Opinion
2016-UP-114
03-02-2016
Chief Appellate Defender Robert Michael Dudek, of Columbia, for Appellant. Attorney General Alan McCrory Wilson, Chief Deputy Attorney General John W. McIntosh, Senior Assistant Deputy Attorney General Donald J. Zelenka, Assistant Attorney General Caroline M. Scrantom, and Assistant Attorney General Kaycie Smith Timmons, all of Columbia; and Solicitor Scarlett Anne Wilson, of Charleston, for Respondent.
UNPUBLISHED OPINION
Heard January 6, 2016
Appeal from Berkeley County R. Markley Dennis, Jr., Circuit Court Judge.
Chief Appellate Defender Robert Michael Dudek, of Columbia, for Appellant.
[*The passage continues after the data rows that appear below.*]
(** [struct batchrq]; [br_ents] is the content of [br_buf], [br_opc] the
    opcode in the request's body, and [br_rq] says whether the request is
    attached. *)
Record batchrq (E : Type) := {
  br_bid : Z;
  br_res : Z;
  br_opc : Z;
  br_expire : Z;
  br_rq : bool;
  br_flags : Z;
  br_refcnt : Z;
  br_rc : Z;
  br_ents : list E;
  br_len : Z;
}.
Arguments br_bid {_}. Arguments br_res {_}. Arguments br_opc {_}. Arguments br_expire {_}. Arguments br_rq {_}.
Arguments br_flags {_}. Arguments br_refcnt {_}. Arguments br_rc {_}. Arguments br_ents {_}. Arguments br_len {_}.

(** The items of the worker queue: [batchrq_finish_wkcb] with its code and
    [batchrq_waitreply_wkcb]. *)
Inductive bwork := BwFinish (bid rc : Z) | BwWaitReply (bid : Z).
#[global] Instance bwork_eq_dec : EqDecision bwork.
Proof. solve_decision. Defined.

(** The batches by address (the batch ID), the lists
    [res2rpmi(r)->rpmi_batchrqs] by resource, [batchrqs_delayed],
    [batchrqs_waitreply], the RPCs that were sent and not completed, the worker
    queue, the callbacks that ran (the last one first), and the references to
    the connections by resource. *)
Record bmgr (E : Type) := {
  bm_bid : Z;
  bm_brs : gmap Z (batchrq E);
  bm_res : gmap Z (list Z);
  bm_delayed : list Z;
  bm_waitreply : list Z;
  bm_rpcs : list Z;
  bm_work : list bwork;
  bm_done : list (batchrq E);
  bm_csvc : gmap Z Z;
}.
Arguments bm_bid {_}. Arguments bm_brs {_}. Arguments bm_res {_}. Arguments bm_delayed {_}. Arguments bm_waitreply {_}.
Arguments bm_rpcs {_}. Arguments bm_work {_}. Arguments bm_done {_}. Arguments bm_csvc {_}.

(** Of the PFL library: the size of the largest bulk transfer, and the place
    [lc_add_sorted] gives a new item, by the comparison function. *)
Class PflList := {
  LNET_MTU : Z;
  lc_add_sorted : (Z → Z → Z) → Z → list Z → list Z;
}.
Class PflListLaws `{PflList} := {
  mtu_pos : 0 < LNET_MTU;
  lc_add_sorted_perm cmp x l : lc_add_sorted cmp x l ≡ₚ x :: l;
}.

(** ** Operations *)
Section ops.
Context {E : Type} `{PflList}.
Abbreviation BS := (bmgr E).
Abbreviation BM := (M BS).

Definition br_upd (b : batchrq E) (rq : bool) (fl refcnt rc : Z) : batchrq E :=
  {| br_bid := br_bid b; br_res := br_res b; br_opc := br_opc b; br_expire := br_expire b; br_rq := rq; br_flags := fl;
     br_refcnt := refcnt; br_rc := rc; br_ents := br_ents b; br_len := br_len b |}.
Definition bm_with_brs (s : BS) (m : gmap Z (batchrq E)) : BS :=
  {| bm_bid := bm_bid s; bm_brs := m; bm_res := bm_res s; bm_delayed := bm_delayed s; bm_waitreply := bm_waitreply s;
     bm_rpcs := bm_rpcs s; bm_work := bm_work s; bm_done := bm_done s; bm_csvc := bm_csvc s |}.
Definition bm_with_lists (s : BS) (dl wr : list Z) : BS :=
  {| bm_bid := bm_bid s; bm_brs := bm_brs s; bm_res := bm_res s; bm_delayed := dl; bm_waitreply := wr;
     bm_rpcs := bm_rpcs s; bm_work := bm_work s; bm_done := bm_done s; bm_csvc := bm_csvc s |}.
Definition bm_with_queues (s : BS) (rpcs : list Z) (wk : list bwork) : BS :=
  {| bm_bid := bm_bid s; bm_brs := bm_brs s; bm_res := bm_res s; bm_delayed := bm_delayed s; bm_waitreply := bm_waitreply s;
     bm_rpcs := rpcs; bm_work := wk; bm_done := bm_done s; bm_csvc := bm_csvc s |}.
Definition bm_with_csvc (s : BS) (c : gmap Z Z) : BS :=
  {| bm_bid := bm_bid s; bm_brs := bm_brs s; bm_res := bm_res s; bm_delayed := bm_delayed s; bm_waitreply := bm_waitreply s;
     bm_rpcs := bm_rpcs s; bm_work := bm_work s; bm_done := bm_done s; bm_csvc := c |}.

(** A batch that was freed is a dangling pointer. *)
Definition getBr (bid : Z) : BM (batchrq E) := λ s,
  match bm_brs s !! bid with Some b => Done (b, s) | None => Stuck NullDeref end.
Definition setBr (bid : Z) (b : batchrq E) : BM unit := modifyM (λ s, bm_with_brs s (<[bid := b]> (bm_brs s))).

(** References to the connection of a resource. *)
Definition csvc_adj (r k : Z) : BM unit := modifyM (λ s, bm_with_csvc s (<[r := default 0 (bm_csvc s !! r) + k]> (bm_csvc s))).
Definition sl_csvc_decref (r : Z) : BM unit := csvc_adj r (-1).

(** [lc_remove]: the item must be on the list it is removed from. *)
Definition lc_remove (bid : Z) (l : list Z) : BM (list Z) :=
  _ ← psc_assert (bool_decide (bid ∈ l)); mret (filter (λ x, x ≠ bid) l).

Definition batchrq_cmp (s : BS) (a b : Z) : Z :=
  match bm_brs s !! a, bm_brs s !! b with
  | Some pa, Some pb => if br_expire pa <? br_expire pb then 1 else 0
  | _, _ => 0
  end.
Attorney General Alan McCrory Wilson, Chief Deputy Attorney General John W. McIntosh, Senior Assistant Deputy Attorney General Donald J. Zelenka, Assistant Attorney General Caroline M. Scrantom, and Assistant Attorney General Kaycie Smith Timmons, all of Columbia; and Solicitor Scarlett Anne Wilson, of Charleston, for Respondent.
PER CURIAM
David Judson Penn appeals his convictions of murder and grand larceny. First, Penn argues the trial court erroneously instructed the jury "an overt threatening act" by the victim was required to reduce murder to voluntary manslaughter. Additionally, Penn maintains the court erred by refusing to charge the jury on examples of legal provocations as cited in State v. Gallman. Further, Penn asserts the trial court erred in refusing to instruct the jury on circumstantial evidence using the supreme court's language from State v. Logan. Finally, Penn contends the trial court erred by instructing the jury that words alone can never be enough to constitute legal provocation. We affirm pursuant to Rule 220(b), SCACR, and the following authorities:
State v. Gallman, 79 S.C. 229, 240, 60 S.E. 682, 687 (1908).
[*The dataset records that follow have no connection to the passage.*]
(* ===== verification/Bandwidth.v ===== *)
(** * Bandwidth between I/O systems ([resmpair_bw_adj] in
      [slashd/repl_mds.c])

    The scheduler reserves bandwidth for a replication before it sends the
    work, and returns it when the work is done.  Amounts are counted in units
    of [BW_UNITSZ] octets, per I/O system and direction: what the server
    reported to be queued, what was assigned since the last report, and all
    that is assigned. *)
From S2P Require Import Prelude BmapMds.

(** ** Data *)
Definition BW_UNITSZ : Z := 4096.
(** The default of a control parameter; a run keeps one value. *)
Definition slm_bwqueuesz : Z := 8 * 32 * 1024.

Record bw_dir := { bwd_queued : Z; bwd_inflight : Z; bwd_assigned : Z }.
(** The three directions of [struct rpmi_ios]. *)
Inductive bwd := Ingress | Egress | Aggr.
#[global] Instance bwd_eq_dec : EqDecision bwd.
Proof. solve_decision. Defined.
#[global] Instance bwd_countable : Countable bwd.
Proof.
  refine (inj_countable' (λ d, match d with Ingress => 0 | Egress => 1 | Aggr => 2 end)
            (λ n, if n =? 0 then Ingress else if n =? 1 then Egress else Aggr) _). by intros [].
Defined.

(** [si_bw_ingress], [si_bw_egress] and [si_bw_aggr] by resource; they are zero
    at the start. *)
Abbreviation bwmap := (gmap (Z * bwd) bw_dir).
Definition bw0 : bw_dir := {| bwd_queued := 0; bwd_inflight := 0; bwd_assigned := 0 |}.
Definition bw_get (m : bwmap) (k : Z * bwd) : bw_dir := default bw0 (m !! k).

(** ** Operations *)
Definition HAS_BW (m : bwmap) (k : Z * bwd) : bool :=
  bwd_queued (bw_get m k) + bwd_inflight (bw_get m k) <? slm_bwqueuesz.
Definition bw_adjusted (d : bw_dir) (amt : Z) : bw_dir :=
  {| bwd_queued := bwd_queued d; bwd_inflight := (if amt >? 0 then bwd_inflight d + amt else bwd_inflight d);
     bwd_assigned := bwd_assigned d + amt |}.
Definition ADJ_BW (k : Z * bwd) (amt : Z) : M bwmap unit :=
  m ← getM;
  _ ← putM (<[k := bw_adjusted (bw_get m k) amt]> m);
  psc_assert (bwd_assigned (bw_get m k) + amt >=? 0).

Definition SIGN (x : Z) : Z := if x >=? 0 then 1 else -1.
Definition bw_units (amt_bytes : Z) : Z := SIGN amt_bytes * howmany (Z.abs amt_bytes) BW_UNITSZ.

(** The four counters of a pair. *)
Definition bw_pair (src dst : Z) : list (Z * bwd) := [(src, Egress); (src, Aggr); (dst, Ingress); (dst, Aggr)].
(** Whether all of them have bandwidth left. *)
Definition bw_room (m : bwmap) (src dst : Z) : bool := forallb (HAS_BW m) (bw_pair src dst).
#[global] Arguments bw_room : simpl never.
Fixpoint ADJ_BW_all (l : list (Z * bwd)) (amt : Z) : M bwmap unit :=
  match l with [] => mret tt | k :: l => _ ← ADJ_BW k amt; ADJ_BW_all l amt end.

(** The result and, when it is asked for, whether there is more. *)
Definition resmpair_bw_adj (src dst amt_bytes : Z) (ask : bool) : M bwmap (bool * bool) :=
  let amt := bw_units amt_bytes in
  m ← getM;
  if (amt <? 0) || bw_room m src dst then
    _ ← ADJ_BW_all (bw_pair src dst) amt;
    m ← getM;
    mret (true, ask && bw_room m src dst)
  else mret (false, false).

(** The report that comes with a message from an I/O server, in
    [slm_rpc_ion_unpack_statfs]: [frsize] is the block size in it. *)
Definition bw_report (r frsize ingress egress aggr : Z) : M bwmap unit :=
  let upd (d : bw_dir) (q : Z) := {| bwd_queued := q; bwd_inflight := 0; bwd_assigned := bwd_assigned d |} in
  if frsize =? 0 then mret tt
  else
    m ← getM;
    putM (<[(r, Aggr) := upd (bw_get m (r, Aggr)) aggr]> (<[(r, Egress) := upd (bw_get m (r, Egress)) egress]>
           (<[(r, Ingress) := upd (bw_get m (r, Ingress)) ingress]> m))).

(** ** What is assigned is what was reserved and not returned *)

(** Reservations that are out: the pair and the amount in octets. *)
Abbreviation resv := (Z * Z * Z)%type.
Definition uses (k : Z * bwd) (x : resv) : Z :=
  (if bool_decide (k ∈ bw_pair x.1.1 x.1.2) then bw_units x.2 else 0).
Definition reserved (O : list resv) (k : Z * bwd) : Z := foldr (λ x n, uses k x + n) 0 O.
Definition bw_inv (O : list resv) (m : bwmap) : Prop :=
  (∀ x, x ∈ O → x.1.1 ≠ x.1.2 ∧ 0 < x.2) ∧ ∀ k, bwd_assigned (bw_get m k) = reserved O k.

Lemma units_pos a : 0 < a → 0 < bw_units a.
Proof.
  intros Ha. unfold bw_units, SIGN, howmany, BW_UNITSZ. rewrite (proj2 (Z.geb_le a 0)), Z.abs_eq by lia.
  assert (1 ≤ (a + (4096 - 1)) / 4096) by (apply Z.div_le_lower_bound; lia). lia.
Qed.
Lemma units_neg a : 0 < a → bw_units (- a) = - bw_units a.
Proof.
  intros Ha. unfold bw_units, SIGN. rewrite (proj2 (Z.geb_le a 0)), Z.abs_opp by lia.
  assert ((- a >=? 0) = false) as -> by (rewrite Z.geb_leb; apply Z.leb_gt; lia). lia.
Qed.
Lemma units_mono a b : 0 < a → a ≤ b → bw_units a ≤ bw_units b.
Proof.
  intros Ha Hb. unfold bw_units, SIGN, howmany, BW_UNITSZ. rewrite !(proj2 (Z.geb_le _ 0)), !Z.abs_eq by lia.
  assert ((a + (4096 - 1)) / 4096 ≤ (b + (4096 - 1)) / 4096) by (apply Z.div_le_mono; lia). lia.
Qed.
#[global] Instance reserved_perm : Proper ((≡ₚ) ==> (=) ==> (=)) reserved.
Proof. intros O O' HO k ? <-. unfold reserved. induction HO; simpl; lia. Qed.
Lemma uses_nonneg O k : (∀ x, x ∈ O → x.1.1 ≠ x.1.2 ∧ 0 < x.2) → 0 ≤ reserved O k.
Proof.
  induction O as [|x O IH]; simpl; intros HO; [done|]. assert (0 ≤ reserved O k) by (apply IH; intros y Hy; apply HO; by right).
  destruct (HO x) as [_ Hx]; [by left|]. pose proof (units_pos _ Hx). unfold uses. case_bool_decide; lia.
Qed.
Lemma pair_nodup src dst : src ≠ dst → NoDup (bw_pair src dst).
Proof.
  intros Hne. unfold bw_pair. repeat (apply NoDup_cons; split; [rewrite ?elem_of_cons, ?elem_of_nil; intuition congruence|]).
  apply NoDup_nil_2.
Qed.

(** One pass over counters, each of which can take the change. *)
Lemma wp_adj_all (l : list (Z * bwd)) (amt : Z) (m : bwmap) (Q : unit → bwmap → Prop) :
  NoDup l → (∀ k, k ∈ l → 0 ≤ bwd_assigned (bw_get m k) + amt) →
  (∀ m', (∀ k, bw_get m' k = if bool_decide (k ∈ l) then bw_adjusted (bw_get m k) amt else bw_get m k) → Q tt m') →
  wp (ADJ_BW_all l amt) Q m.
Proof.
  intros Hnd. revert m. induction Hnd as [|k l Hk Hnd IH]; intros m Hpos HQ; simpl; [wp_step; by apply HQ|].
  wp_step. unfold ADJ_BW. wp_step. wp_step. wp_step. wp_step.
  assert (Hget : ∀ j, bw_get (<[k := bw_adjusted (bw_get m k) amt]> m) j = if decide (j = k) then bw_adjusted (bw_get m k) amt else bw_get m j).
  { intros j. unfold bw_get at 1. case_decide as Hj; [subst; by rewrite lookup_insert_eq|]. by rewrite lookup_insert_ne. }
  wp_step; [apply Z.geb_le, Hpos; by left|]. apply IH.
  - intros j Hj. rewrite Hget. rewrite decide_False by congruence. apply Hpos. by right.
  - intros m' Hm'. apply HQ. intros j. rewrite Hm', Hget. destruct (decide (j = k)) as [->|Hne].
    + rewrite (bool_decide_eq_false_2 (k ∈ l)), (bool_decide_eq_true_2 (k ∈ k :: l)) by (done || by left). done.
    + assert (bool_decide (j ∈ k :: l) = bool_decide (j ∈ l)) as ->; [|done].
      apply bool_decide_ext. rewrite elem_of_cons. tauto.
Qed.

(** Bandwidth is reserved, when there is some. *)
Lemma wp_bw_reserve (O : list resv) (m : bwmap) (src dst a : Z) (ask : bool) (Q : bool * bool → bwmap → Prop) :
  bw_inv O m → src ≠ dst → 0 < a →
  (bw_room m src dst = false → Q (false, false) m) →
  (∀ m' more, bw_room m src dst = true → bw_inv ((src, dst, a) :: O) m' →
     more = ask && bw_room m' src dst →
     (∀ k, bw_get m' k = if bool_decide (k ∈ bw_pair src dst) then bw_adjusted (bw_get m k) (bw_units a) else bw_get m k) →
     Q (true, more) m') →
  wp (resmpair_bw_adj src dst a ask) Q m.
Proof.
  intros [HO Hinv] Hne Ha Hno Hyes. pose proof (units_pos a Ha) as Hu. unfold resmpair_bw_adj. cbv zeta. wp_step. wp_step.
  assert ((bw_units a <? 0) = false) as -> by (apply Z.ltb_ge; lia). rewrite orb_false_l.
  destruct (bw_room m src dst) eqn:Hb; [|wp_step; by apply Hno].
  wp_step. apply wp_adj_all; [by apply pair_nodup| |].
  { intros k _. rewrite Hinv. pose proof (uses_nonneg O k HO). lia. }
  intros m' Hm'. wp_step. wp_step. wp_step. apply Hyes; [done| |done|done]. split.
  - intros x [->|Hx]%elem_of_cons; [done|by apply HO].
  - intros k. rewrite Hm'. specialize (Hinv k).
    change (reserved ((src, dst, a) :: O) k) with ((if bool_decide (k ∈ bw_pair src dst) then bw_units a else 0) + reserved O k).
    case_bool_decide; simpl; lia.
Qed.

(** A reservation that is out can be returned. *)
Lemma wp_bw_release (O : list resv) (m : bwmap) (src dst a : Z) (ask : bool) (Q : bool * bool → bwmap → Prop) :
  bw_inv ((src, dst, a) :: O) m →
  (∀ m' more, bw_inv O m' →
     (∀ k, bwd_queued (bw_get m' k) = bwd_queued (bw_get m k) ∧ bwd_inflight (bw_get m' k) = bwd_inflight (bw_get m k)) →
     Q (true, more) m') →
  wp (resmpair_bw_adj src dst (- a) ask) Q m.
Proof.
  intros [HO Hinv] HQ. destruct (HO (src, dst, a)) as [Hne Ha]; [by left|]. cbn [fst snd] in Hne, Ha.
  assert (HO' : ∀ x, x ∈ O → x.1.1 ≠ x.1.2 ∧ 0 < x.2) by (intros x Hx; apply HO; by right).
  pose proof (units_pos a Ha) as Hu. unfold resmpair_bw_adj. cbv zeta. rewrite units_neg by done. wp_step. wp_step.
  assert ((- bw_units a <? 0) = true) as -> by (apply Z.ltb_lt; lia). rewrite orb_true_l.
  assert (Hin : ∀ k, reserved ((src, dst, a) :: O) k = (if bool_decide (k ∈ bw_pair src dst) then bw_units a else 0) + reserved O k) by done.
  wp_step. apply wp_adj_all; [by apply pair_nodup| |].
  { intros k Hk. rewrite Hinv, Hin, bool_decide_eq_true_2 by done. pose proof (uses_nonneg O k HO'). lia. }
  intros m' Hm'. wp_step. wp_step. wp_step. apply HQ; [split; [done|]|]; intros k; rewrite Hm'.
  - specialize (Hinv k). rewrite Hin in Hinv. case_bool_decide; simpl; lia.
  - assert ((- bw_units a >? 0) = false) as Hg by (rewrite Z.gtb_ltb; apply Z.ltb_ge; lia).
    unfold bw_adjusted. rewrite Hg. by case_bool_decide.
Qed.

Lemma wp_bw_report (O : list resv) (m : bwmap) (r frsize ingress egress aggr : Z) (Q : unit → bwmap → Prop) :
  bw_inv O m → (∀ m', bw_inv O m' → Q tt m') → wp (bw_report r frsize ingress egress aggr) Q m.
Proof.
  intros [HO Hinv] HQ. unfold bw_report. cbv zeta. wp_step; [wp_step; by apply HQ|]. wp_step. wp_step. wp_step.
  apply HQ. split; [done|]. intros k. rewrite <-Hinv. unfold bw_get at 1.
  destruct (decide (k = (r, Aggr))) as [->|]; [by rewrite lookup_insert_eq|rewrite lookup_insert_ne by done].
  destruct (decide (k = (r, Egress))) as [->|]; [by rewrite lookup_insert_eq|rewrite lookup_insert_ne by done].
  destruct (decide (k = (r, Ingress))) as [->|]; [by rewrite lookup_insert_eq|by rewrite lookup_insert_ne].
Qed.

(** ** Properties *)

(** Runs of reservations, returns of what was reserved, and reports. *)
Inductive bw_run : list resv → bwmap → Prop :=
| bw_start : bw_run [] ∅
| bw_reserve (O : list resv) (m : bwmap) (src dst a : Z) (ask rc more : bool) (m' : bwmap) :
    bw_run O m → src ≠ dst → 0 < a ≤ SLASH_BMAP_SIZE → resmpair_bw_adj src dst a ask m = Done ((rc, more), m') →
    bw_run (if rc then (src, dst, a) :: O else O) m'
| bw_return (O O' : list resv) (m : bwmap) (src dst a : Z) (ask : bool) (r : bool * bool) (m' : bwmap) :
    bw_run O m → O ≡ₚ (src, dst, a) :: O' → resmpair_bw_adj src dst (- a) ask m = Done (r, m') → bw_run O' m'
| bw_reported (O : list resv) (m : bwmap) (r frsize ingress egress aggr : Z) (m' : bwmap) :
    bw_run O m → 0 ≤ ingress → 0 ≤ egress → 0 ≤ aggr → bw_report r frsize ingress egress aggr m = Done (tt, m') → bw_run O m'.

Lemma bw_inv_perm (O O' : list resv) (m : bwmap) : O ≡ₚ O' → bw_inv O m → bw_inv O' m.
Proof. intros HO [Ha Hb]. split; intros k; rewrite <-HO; [apply Ha|apply Hb]. Qed.

(** The largest reservation is one bmap. *)
Definition BW_BMAP : Z := 32 * 1024.
Lemma units_bmap a : 0 < a ≤ SLASH_BMAP_SIZE → 0 < bw_units a ≤ BW_BMAP.
Proof.
  intros [Ha Hb]. split; [by apply units_pos|]. etransitivity; [by apply units_mono|]. vm_compute. discriminate.
Qed.

Definition bw_bounded (m : bwmap) : Prop :=
  ∀ k, 0 ≤ bwd_queued (bw_get m k) ∧ 0 ≤ bwd_inflight (bw_get m k) < slm_bwqueuesz + BW_BMAP.

Lemma bw_run_inv (O : list resv) (m : bwmap) : bw_run O m → bw_inv O m ∧ bw_bounded m.
Proof.
  induction 1 as [|O m src dst a ask rc more m' _ [IH IHb] Hne Ha Hrun|O O' m src dst a ask r m' _ [IH IHb] HO Hrun
                 |O m r frsize i e g m' _ [IH IHb] Hi He Hg Hrun].
  - split; [split|]; intros k; [by intros ?%elem_of_nil|done|]. unfold bw_get. rewrite lookup_empty. simpl. unfold slm_bwqueuesz, BW_BMAP. lia.
  - assert (Hwp : wp (resmpair_bw_adj src dst a ask) (λ r m', bw_inv (if r.1 then (src, dst, a) :: O else O) m' ∧ bw_bounded m') m).
    { apply (wp_bw_reserve O); [done|done|lia|done|]. intros m1 more1 Hhas Hinv1 _ Hm1. split; [done|]. intros k. rewrite Hm1.
      destruct (IHb k) as [? ?]. case_bool_decide as Hk; [|done]. simpl. pose proof (units_bmap a Ha).
      unfold bw_room in Hhas. rewrite forallb_elem_of in Hhas. specialize (Hhas k Hk). unfold HAS_BW in Hhas.
      rewrite (proj2 (Z.gtb_lt (bw_units a) 0)) by lia. lia. }
    exact (wp_done _ _ _ _ _ Hrun Hwp).
  - assert (Hwp : wp (resmpair_bw_adj src dst (- a) ask) (λ _ m', bw_inv O' m' ∧ bw_bounded m') m).
    { apply (wp_bw_release O'); [by apply (bw_inv_perm O)|]. intros m1 more1 Hinv1 Hm1. split; [done|]. intros k.
      destruct (Hm1 k) as [-> ->]. apply IHb. }
    exact (wp_done _ _ _ _ _ Hrun Hwp).
  - assert (Hwp : wp (bw_report r frsize i e g) (λ _ m', bw_inv O m') m) by (by apply (wp_bw_report O)).
    split; [exact (wp_done _ _ _ _ _ Hrun Hwp)|]. clear Hwp. revert Hrun. unfold bw_report. destruct (frsize =? 0); intros Hrun.
    { injection Hrun as <-. done. }
    injection Hrun as <-. intros k. unfold bw_get.
    destruct (decide (k = (r, Aggr))) as [->|]; [rewrite lookup_insert_eq; simpl; unfold slm_bwqueuesz, BW_BMAP; lia|rewrite lookup_insert_ne by done].
    destruct (decide (k = (r, Egress))) as [->|]; [rewrite lookup_insert_eq; simpl; unfold slm_bwqueuesz, BW_BMAP; lia|rewrite lookup_insert_ne by done].
    destruct (decide (k = (r, Ingress))) as [->|]; [rewrite lookup_insert_eq; simpl; unfold slm_bwqueuesz, BW_BMAP; lia|].
    rewrite lookup_insert_ne by done. apply IHb.
Qed.

(** C33: bandwidth is neither lost nor returned twice.  Whatever was reserved,
    returned and reported, what is assigned in each direction of each system is
    the sum of the reservations that are out, every one of them can be returned
    without a failing assertion, and nothing is assigned when none is out.  The
    amount assigned since the last report exceeds the configured limit by at
    most one bmap, since the test for free bandwidth does not count the amount
    that is asked for. *)
Theorem bandwidth_balance (O : list resv) (m : bwmap) :
  bw_run O m →
  (∀ k, bwd_assigned (bw_get m k) = reserved O k) ∧
  (∀ src dst a O' ask, O ≡ₚ (src, dst, a) :: O' →
     ∃ more m', resmpair_bw_adj src dst (- a) ask m = Done ((true, more), m') ∧
                ∀ k, bwd_assigned (bw_get m' k) = reserved O' k) ∧
  (∀ k, 0 ≤ bwd_inflight (bw_get m k) < slm_bwqueuesz + BW_BMAP).
Proof.
  intros Hrun. destruct (bw_run_inv O m Hrun) as [Hi Hb]. split_and!.
  - apply Hi.
  - intros src dst a O' ask HO.
    destruct (wp_run (resmpair_bw_adj src dst (- a) ask) (λ r m', r.1 = true ∧ bw_inv O' m') m) as ([rc more] & m' & Hm & Hrc & Hi').
    { apply (wp_bw_release O'); [by apply (bw_inv_perm O)|]. intros m1 more Hi1 _. done. }
    simpl in Hrc. subst. exists more, m'. split; [done|apply Hi'].
  - intros k. apply Hb.
Qed.

(** A reservation of a whole bmap between systems 7 and 8. *)
Definition bw_demo : bwmap :=
  match resmpair_bw_adj 7 8 SLASH_BMAP_SIZE true ∅ with Done (_, m) => m | Stuck _ => ∅ end.
Lemma bandwidth_balance_witness : bwd_assigned (bw_get bw_demo (8, Ingress)) = 32768 ∧ bwd_assigned (bw_get bw_demo (7, Ingress)) = 0.
Proof.
  assert (Hrun : bw_run [(7, 8, SLASH_BMAP_SIZE)] bw_demo).
  { apply (bw_reserve [] ∅ 7 8 SLASH_BMAP_SIZE true true true); [apply bw_start|done|split; [done|reflexivity]|].
    vm_compute. reflexivity. }
  pose proof (bandwidth_balance _ _ Hrun) as (Ha & _). rewrite !Ha. split; vm_compute; reflexivity.
Defined.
State v. Logan, 405 S.C. 83, 99, 747 S.E.2d 444, 452 (2013).
1. As to whether the trial court erred in instructing the jury "an overt threatening act" against him was required to reduce murder to voluntary manslaughter: State v. Brandt, 393 S.C. 526, 549, 713 S.E.2d 591, 603 (2011) (holding in reviewing a jury charge, the charge should be viewed as a whole and a charge is correct if read as a whole it adequately explains the law); id. ("A jury charge which is substantially correct and covers the law does not require reversal); State v. Rogers, 320 S.C. 520, 525, 466 S.E.2d 360, 362-63 (1996) ("[W]hen death is caused by the use of a deadly weapon, offending words must be accompanied by an 'overt, threatening act . . . which could have produced the heat of passion.'" (alteration by court) (quoting State v. Lowry, 315 S.C. 396, 399, 434 S.E.2d 272, 274 (1993))); State v. Scurry, 322 S.C. 514, 517, 473 S.E.2d 61, 63 (Ct. App. 1996) ("A deadly weapon is generally defined as 'any article, instrument or substance which is likely to produce death or great bodily harm.'" (quoting State v. Campbell, 287 S.C. 377, 379, 339 S.E.2d 109, 109 (1985))).
2. As to whether the trial court erred by refusing to charge the jury on examples of legal provocations as cited in Gallman: S.C. Const. art. V, § 21 ("Judges shall not charge juries in respect to matters of fact, but shall declare the law."); Ellison v. Parts Distribs., Inc., 302 S.C. 299, 301, 395, S.E.2d 740, 741 (Ct. App. 1990) (holding to warrant reversal, a trial court's refusal to give a requested jury charge must be both erroneous and prejudicial); State v. Hughey, 339 S.C. 439, 452, 529 S.E.2d 721, 728 (2000) ("A trial judge's refusal to provide specific jury instructions is not reversible error if the general instructions are sufficiently broad to enable the jury to understand the law and the issues involved."), overruled on other grounds by Rosemund v. Catoe, 383 S.C. 320, 680 S.E.2d 5 (2009).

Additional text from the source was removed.